# HS50-67175C Speed



## RKDOC (Jun 20, 2006)

Does anyone know the top no load speed for this engine? The service manual refers to micro fiche # 30. Thanks for the info.


----------



## Don L (Jul 14, 2012)

Low 1,700 RPM,High 3,450 RPM.


----------



## RKDOC (Jun 20, 2006)

thanks


----------



## Don L (Jul 14, 2012)

Any time.Since you listed the microfiche card number thats what I used to look it up.Will have to figure out how to look it up on the computer.


----------



## paulr44 (Oct 14, 2008)

Don L said:


> Any time.Since you listed the microfiche card number thats what I used to look it up.Will have to figure out how to look it up on the computer.

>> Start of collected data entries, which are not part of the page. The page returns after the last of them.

(** Posting a descriptor taken from [p0]. *)
Lemma data_runs_repost p0 p1 v i :
  path_wf RX TX p0 -> taken p0 i p1 -> 0 <= i < RX ->
  exists slot, rx_slot_address RX p0 i = Some slot /\
  data_runs (p1, v) (post_rx (E:=E) RX i 0)
    (fun _ u t => u = (p0, v) /\ descriptor_posted v 0 slot i t)
    (fun e u t => u.2 = v
      /\ ((taken p0 i u.1 /\ some_of (descriptor_steps v slot i) t)
          \/ (u.1 = p0 /\ (exists e', e = DataError.QueueOwnershipUncertain e')
              /\ (all_of (descriptor_steps v slot i) +++ anything) t))).
Proof.
  intros Hwf Ht Hi. destruct (rx_slot_spec RX TX p0 i Hwf Hi) as [Hslot _].
  eexists. split; [exact Hslot|]. set (slot := dp_rx_base p0 + i * dp_rx_stride p0) in *.
  assert (rx_slot_address RX p1 i = Some slot) as Hslot1 by (by destruct Ht as [_ ->]).
  assert (forall e : DataError.t E, v = v /\ ((taken p0 i p1 /\ some_of (descriptor_steps v slot i) [])
    \/ (p1 = p0 /\ (exists e', e = DataError.QueueOwnershipUncertain e')
        /\ (all_of (descriptor_steps v slot i) +++ anything) []))) as Hkept.
  { intros e. split; [done|]. left. split; [done|by left]. }
  unfold post_rx. apply data_runs_path.
  2: { intros e p' He. assert (p' = p1) as ->; [|apply Hkept]. revert He. unfold available_rx_index.
       munfold. destruct (RX <=? i); [by intros [= _ <-]|]. destruct (nthZ _ i) as [[]|]; cbn; by intros [= _ <-]. }
  intros j p' Hj. assert (j = i /\ p' = p1) as [-> ->].
  { revert Hj. unfold available_rx_index. munfold. destruct (RX <=? i); [done|].
    destruct (nthZ _ i) as [[]|]; cbn; by intros [= <- <-]. }
  unfold rx_queue_context.
  apply (runs_bind _ _ _ _ _ (fun qb u t => exists queues, u = (p1, v) /\ t = []
      /\ dev_queues v = Some queues /\ nthZ (rx_buffer_busy queues) 0 = Some qb.1
      /\ rx_command_base v = Some qb.2) (fun e u t => u = (p1, v) /\ t = [])).
  - eapply runs_look_bind. intros [q d] [= -> Hd]. cbn [snd].
    apply runs_lift_bind; [intros queues Hq|done]. apply runs_lift_bind; [intros b Hb|done].
    apply runs_lift_bind; [intros base Hbase|done]. apply runs_ret. subst v. exists queues.
    split_and!; [done|done| |by destruct (nthZ _ 0); [injection Hb as ->|]
                |cbn; by destruct (rx_command_base d) eqn:Hr; [injection Hbase as ->; rewrite <-Hr|]].
    cbn. destruct (dev_queues d); [by injection Hq as ->|done].
  - intros [q base] u t (queues & -> & -> & Hq & Hb & Hbase). cbn [fst snd app] in *.
    apply (runs_gets_bind _ _ _ _ fst); [done|]. cbn [fst]. rewrite Hslot1. cbn [ok_or].
    apply runs_lift_bind; [intros ? [= <-]|done].
    eapply runs_bind; [by apply data_runs_prepare_rx| |].
    2: { intros e u t (-> & He & Hs). split; [done|]. left. by split. }
    intros a u t (-> & -> & Ha). apply data_runs_path; [|done].
    intros [] p' [= <-].
    assert (set_rx_posted (set_flag (dp_rx_posted p1) i true) p1 = p0) as ->.
    { destruct Ht as [Hn ->]. cbn. rewrite (set_flag_undo _ _ _ _ Hn). by destruct p0. }
    eapply runs_mapM_err.
    + eapply runs_conseq; [apply data_runs_device, device_runs_enqueue| |].
      * intros [] [p2 v2] t'. cbn [fst snd]. intros (-> & -> & Ht'). split; [done|].
        exists queues, q. split_and!; [done..|]. by apply follows_intro.
      * intros e u t' Hx. exact Hx.
    + intros e [p2 v2] t'. cbn [fst snd]. intros [-> ->]. split; [done|]. right.
      split_and!; [done|by exists e|]. by apply follows_intro.
  - intros e u t [-> ->]. apply (Hkept e).
Qed.

(** The same when the posting follows an error that is then reported. *)
Lemma descriptor_ends_intro p0 v i slot (e : DataError.t E) u t t' :
  rx_slot_address RX p0 i = Some slot -> only_reads t' ->
  (taken p0 i u /\ some_of (descriptor_steps v slot i) t)
  \/ (u = p0 /\ (exists e', e = DataError.QueueOwnershipUncertain e')
      /\ (all_of (descriptor_steps v slot i) +++ anything) t) ->
  descriptor_ends RX p0 v i e u (t' ++ t).
Proof.
  intros Hs Ht' He. exists slot. split; [done|]. right.
  destruct He as [[? ?]|(? & ? & ?)]; [left|right]; split_and!; try done; by apply follows_intro.
Qed.

Lemma descriptor_ends_given p0 v i slot (e : DataError.t E) t t' :
  rx_slot_address RX p0 i = Some slot -> only_reads t' -> descriptor_posted v 0 slot i t ->
  descriptor_ends RX p0 v i e p0 (t' ++ t).
Proof.
  intros Hs Ht' Hp. exists slot. split; [done|]. left. split; [done|]. by apply follows_intro.
Qed.

Lemma data_runs_repost_throw {A} p0 p1 v i (e0 : DataError.t E) (Q : A -> _ -> log -> Prop) :
  path_wf RX TX p0 -> taken p0 i p1 -> 0 <= i < RX ->
  data_runs (p1, v) (post_rx (E:=E) RX i 0;; throw e0) Q
    (fun e u t => u.2 = v /\ forall t', only_reads t' -> descriptor_ends RX p0 v i e u.1 (t' ++ t)).
Proof.
  intros Hwf Ht Hi. destruct (data_runs_repost p0 p1 v i Hwf Ht Hi) as (slot & Hslot & Hr).
  eapply runs_bind; [exact Hr| |].
  - intros [] u t [-> Hp]. apply runs_throw. rewrite app_nil_r. split; [done|].
    intros t' Ht'. by eapply descriptor_ends_given.
  - intros e u t [Hu He]. split; [done|]. intros t' Ht'. by eapply descriptor_ends_intro.
Qed.

Lemma data_runs_on_path {A E'} p v (m : M DataPath E' A) :
  data_runs (p, v) (on_path m)
    (fun a u t => u.2 = v /\ t = [] /\ m p = (Ok a, u.1))
    (fun e u t => u.2 = v /\ t = [] /\ m p = (Err e, u.1)).
Proof.
  intros [q d] [= -> Hv]. unfold on_path, zoom. cbn [fst snd].
  destruct (m p) as [[a|e|] p']; [..|done]; exists []; rewrite app_nil_r; cbn; by rewrite Hv.
Qed.

(** *** With the caller's buffer *)

Definition receive_runs {A E'} (u : (DataPath * Device unit) * list Z)
    (m : M ((DataPath * Device W) * list Z) E' A) Q F : Prop :=
  runs (lent_trace (fun pd => trace (dev_rpu pd.2))) (lent_view (fun pd => (pd.1, view pd.2))) u m Q F.

Lemma receive_runs_read u l q a :
  receive_runs (u, l) (rpu_read_buffer (E:=E) q a)
    (fun _ ul t => ul.1 = u /\ fetched q a ul.2 t /\ len ul.2 = len l)
    (fun _ ul t => ul.1 = u /\ only_reads t).
Proof.
  intros [[p d] k] [= Hu ->]. pose proof (lent_runs_fetch (E:=E) q a l (dev_rpu d, l) eq_refl) as Hx.
  unfold rpu_read_buffer. unfold lent_trace, lent_view in *. cbn [fst snd] in *.
  destruct (Memory.read q a (dev_rpu d, l)) as [[x|e|] [w l']]; [..|done];
    destruct Hx as (t & Ht & Hx); exists t; cbn in *; split; done.
Qed.

Lemma receive_runs_output {A E'} u l (m : M (list Z) E' A) :
  receive_runs (u, l) (on_output m)
    (fun a ul t => t = [] /\ ul.1 = u /\ m l = (Ok a, ul.2))
    (fun e ul t => t = [] /\ ul.1 = u /\ m l = (Err e, ul.2)).
Proof.
  intros [s k] [= <- ->]. unfold on_output, lent_trace. cbn [fst].
  destruct (m l) as [[a|e|] l'] eqn:Hm; [..|done]; exists []; by rewrite app_nil_r.
Qed.

Lemma take_rx_spec p0 event i :
  path_wf RX TX p0 -> event_wf event -> 0 <= i ->
  match take_rx_descriptor (E:=E) RX event i p0 with
  | (Ok (info, d, n), p) => RxEventRef_packet event i = Ok info /\ d = rp_descriptor_id info
      /\ n = rp_packet_len info /\ 0 <= d < RX /\ 0 <= n /\ taken p0 d p
  | (Err _, p) => p = p0
  | (Panic, _) => True
  end.
Proof.
  intros Hwf He Hi. unfold take_rx_descriptor. pose proof (RxEventRef_packet_spec event i He Hi) as Hs.
  munfold. destruct (RxEventRef_packet event i) as [info|e|]; cbn [map_err]; [|done..].
  destruct Hs as [[Hd _] [Hn _]]. destruct (RX <=? rp_descriptor_id info) eqn:Hr; cbn [negb]; [done|].
  destruct (nthZ_in (dp_rx_posted p0) (rp_descriptor_id info)) as [b Hb]; [destruct Hwf; lia|].
  rewrite Hb. cbn [expect]. destruct b; cbn; [|done]. split_and!; try done; lia.
Qed.

Lemma receive_runs_capacity p0 p1 v info n k :
  path_wf RX TX p0 -> taken p0 (rp_descriptor_id info) p1 -> 0 <= rp_descriptor_id info < RX ->
  data_runs (p1, v) (ensure_receive_capacity (E:=E) RX info n k)
    (fun _ u t => u = (p1, v) /\ t = [] /\ n <= k)
    (fun e u t => descriptor_ends RX p0 v (rp_descriptor_id info) e u.1 t).
Proof.
  intros Hwf Ht Hi. unfold ensure_receive_capacity. apply (runs_gets_bind _ _ _ _ fst); [done|].
  cbn [fst].
  assert (forall e0, data_runs (p1, v) (post_rx (E:=E) RX (rp_descriptor_id info) 0;; throw e0)
    (fun (_ : unit) u t => u = (p1, v) /\ t = [] /\ n <= k)
    (fun e u t => descriptor_ends RX p0 v (rp_descriptor_id info) e u.1 t)) as Hr.
  { intros e0. eapply runs_conseq; [by apply (data_runs_repost_throw p0)|intros a u t Hx; exact Hx|].
    intros e u t [_ Hx]. apply (Hx []). by apply Forall_nil. }
  destruct (_ <? n); [apply Hr|]. destruct (k <? n) eqn:Hk; [apply Hr|].
  apply runs_ret. split_and!; [done..|lia].
Qed.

Don't count on it. Tecumseh went bankrupt and those of us with fiche cards 28 through 30 aren't about to give them up. Tecumseh never really got computerized, although they did use ARI's partsmart but not all info. got pumped into that. They even set-up a dealersite but it was near the end. While their assets were bought along with the trademarks, retro-support is there but not being updated as far as I know. Good product, decent company but when B&S bought snapper etc. and MTD went chinese tecumseh went bye-bye.


----------



## Don L (Jul 14, 2012)

paulr44 said:


> Don't count on it. Tecumseh went bankrupt and those of us with fiche cards 28 through 30 aren't about to give them up. Tecumseh never really got computerized, although they did use ARI's partsmart but not all info. got pumped into that. They even set-up a dealersite but it was near the end. While their assets were bought along with the trademarks, retro-support is there but not being updated as far as I know. Good product, decent company but when B&S bought snapper etc. and MTD went chinese tecumseh went bye-bye.


Yeah,sometimes I still have to go to microfiche to find part numbers like rewind starter parts.I would recommend saving all your old microfiche cards for all brands just for this reason.A part on the shelf is worthless if you do'nt know what it fits.
I knew Tecumseh stopped selling in the U.S.a few years ago from a dealer meeting I attended,I heard rumors of E.P.A regulations,Walmart and others being the reasons for exit from the U.S.market but did'nt know they were completly out of business.
I think the program we use is SnapOn,if this is'nt correct I will correct tomorrow.


----------



## Don L (Jul 14, 2012)

We use Snap-on Parts Manager Pro.V6.3.6 and microfiche cards.
Don


----------



## 30yearTech (Sep 14, 2006)

Don L said:


> Yeah,sometimes I still have to go to microfiche to find part numbers like rewind starter parts.I would recommend saving all your old microfiche cards for all brands just for this reason.A part on the shelf is worthless if you do'nt know what it fits.
> I knew Tecumseh stopped selling in the U.S.a few years ago from a dealer meeting I attended,I heard rumors of E.P.A regulations,Walmart and others being the reasons for exit from the U.S.market but did'nt know they were completly out of business.
> I think the program we use is SnapOn,if this is'nt correct I will correct tomorrow.


Tecumseh did not go bankrupt. They stopped production of their transmission and engine divisions, but continue with their compressor division.

Tecumseh used their own parts look up called Parts Manager Pro that was developed by ProQuest. It may have been ported to ARI's parts smart, but if so happened much later as when Tecumseh original parts look up debuted it was the ProQuest product. I remember this well, because I was already using parts smart in my store, and had to purchase a completely separate program from Tecumseh to look up their parts.


----------



## paulr44 (Oct 14, 2008)

Ok, you're right. They didn't go bankrupt. They did flouder a bit, then sold the engine division. Too bad too - they made the best snowblower engines but they trouble meeting EPA requirements. Both of my snowblowers have Tec. engines, one is an HH50 (old as dirt Reo).


----------